You could also choose to keep a running list of accomplishments and breaks throughout the day, as featured in this inspiring IG by @empathywarrior:
3. Keeping an agenda: Again, I like keeping a physical one, because I enjoy any chance not to look at a screen, but here I write down appointments, deadlines, and sketch out broad weekly goals. Week-at-a-glance type stuff.
4. Creating an online boot camp: Over the summer, I coordinated a collaborative online “Dissertation Boot Camp,” based on the Spring Break Dissertation Boot Camp my colleague Christy Pottroff blogged about here. We opted for a shared Google Doc, and the idea was to set macro-goals for the summer and the week and micro-goals for the day, posting and celebrating our accomplishments as we went along. The instructions recommended maintaining constant communication, and acting as cheerleaders for one another, developing healthy online accountability. While I found the exercise valuable overall, I’d have to say that it perhaps worked better as a Spring Break rather than an Entire Summer thing: out of nine of us, by end of August only….a few were still actively posting, and the document also became very long and unwieldy, extending to over 50 pages, making it difficult for us to keep up with one another’s progress. But I’m sure improvements in format/medium could be made, and I would certainly try this again.

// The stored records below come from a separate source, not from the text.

Lemma upd_step own b0 ent o s0 N root0 m0 s root m n :
  upd_inv own b0 ent o s0 N root0 m0 s root m -> 0 <= s0 <= s -> s < N -> N <= 2 ^ 28 -> 0 <= o -> o + (N - s0) <= 2 ^ 32 ->
  n = expect_nptes s (N - 1) ->
  exists path c lb c' m' root', vidmmi_vm_get_pt_entry root s = Ok (Some (path, c)) /\ pt_buffer c = Some lb /\
    update_ptes_page lb (Z.land s (vidmmi_vm_pt_num_entries ZX_PT_LEVEL_2 - 1)) n ent (o * 4096) (s * 4096) (s0 * 4096) m = Ok m' /\
    vidmmi_vm_pt_update_bitmap c (Z.land s (vidmmi_vm_pt_num_entries ZX_PT_LEVEL_2 - 1))
      (Z.land s (vidmmi_vm_pt_num_entries ZX_PT_LEVEL_2 - 1) + n - 1) true = Ok c' /\
    set_entry path c' root = Ok root' /\ s < s + n <= N /\ upd_inv own b0 ent o s0 N root0 m0 (s + n) root' m'.
Proof.
  intros [[Hn Ho Hb Hs] Hleaf Hpages Hdtlb Hrest Hdom] Hs0 HsN HN Ho0 Hbound Hn0.
  change (vidmmi_vm_pt_num_entries ZX_PT_LEVEL_2 - 1) with (Z.ones 10). rewrite Z.land_ones by lia.
  rewrite expect_nptes_ok in Hn0 by lia. pose proof (Z.mod_pos_bound s (2 ^ 10) eq_refl) as Hoff.
  set (off := s mod 2 ^ 10) in *. change (2 ^ 10) with 1024 in Hoff.
  assert (Hsp : 0 <= s < span 2) by (change (span 2) with (2 ^ 28); lia).
  destruct (Hleaf s ltac:(lia)) as [[lb bm] Hl].
  destruct (leaf_found _ _ _ _ _ _ Hn Hl) as (c & t & Hc & Hlb & Hbm & Ht & Hlt & Hlbm).
  destruct (update_ptes_page_ok lb off n ent o s s0 m t Ht Hlt) as (t' & d & Hpt & Hlt' & Hin & Hout & Hd1 & Hd2); [lia..|].
  destruct (update_bitmap_ok c bm off (off + n - 1) true Hbm) as (bm' & Hubm & Hlbm' & Hbin & Hbout); [lia|lia|].
  set (m' := m <| bufs := <[lb := t']> (bufs m) |> <| dtlb := d |>) in *.
  destruct (change_table own m m' root s c lb t t' bm' Hn Ho Hsp Hc Hlb Ht eq_refl Hlt') as (root' & Hset & Hn' & Ho' & Hb' & Hs' & Hleaf' & Hent); [lia|].
  exists (digits 2 s), c, lb, (c <| update_bitmap := Some bm' |>), m', root'.
  split; [by eapply get_pt_entry_ok|]. split; [done|]. split; [done|]. split; [done|]. split; [done|]. split; [lia|].
  constructor.
  - constructor; [done|done|congruence|by apply Hs'].
  - intros p Hp. apply Hleaf'; [change (span 2) with (2 ^ 28); lia|by apply Hleaf].
  - intros p Hp. rewrite Hent by done. change (2 ^ 10) with 1024 in *. case_decide as Hd.
    + assert (Hpm : p mod 1024 = off + (p - s)) by (unfold off; dlia). destruct (decide (s <= p < s + n)) as [Hr|Hr].
      * rewrite decide_True by lia. rewrite Hpm, Hin, Hbin by lia. rewrite bool_decide_eq_true_2 by done. do 2 f_equal. lia.
      * rewrite (Hout (p mod 1024)), (Hbout (p mod 1024)) by lia.
        assert (pte_of 2 root p m = (match rd t (p mod 1024) with Ok x => x | Err _ => Zero end, bool_decide (rd bm (p mod 1024) = Ok true))) as <-.
        { unfold pte_of. rewrite (leaf_at_digits 2 root p s), Hl by (apply page_digits; [lia|done]). unfold table_entry. by rewrite Ht. }
        rewrite Hpages by done. destruct (decide (s0 <= p < s)), (decide (s0 <= p < s + n)); try done; lia.
    + rewrite Hpages by done. assert (~ s <= p < s + n) by (unfold off in *; dlia).
      destruct (decide (s0 <= p < s)), (decide (s0 <= p < s + n)); try done; lia.
  - intros x [Hx|(p & Hp & ->)]; [by apply Hd1, Hdtlb; left|]. destruct (decide (p < s)).
    + apply Hd1, Hdtlb. right. exists p. split; [lia|done].
    + replace p with (s + (p - s)) by lia. apply Hd2. lia.
  - done.
  - intros b Hnb%Hdom. unfold m'. cbn. rewrite lookup_insert_ne; [done|]. congruence.
Qed.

5. Creating an online hangout camp: Branching off of Boot Camp, fellow H&E-er Jana and I now use Wikispaces to keep an online goal-setter, where we update each other on a weekly or biweekly basis on intentions and progress. We have a longstanding rapport, so we can be perfectly comfortable with each other; generally, we tend to mix personal and professional, blabbing about our personal lives and venting about other challenges we’re facing even as we’re trying to crank out that chapter draft.
Other possibilities for this point include: forming small Twitter groups who check in with each other spontaneously to see who is around and up for working for short sprints, Pomodoro-style (I was part of one such group for awhile, I think we sort of dissolved…); creating a secret or invite-only group Facebook page for people who want to track each other’s progress (ditto the last parentheses…).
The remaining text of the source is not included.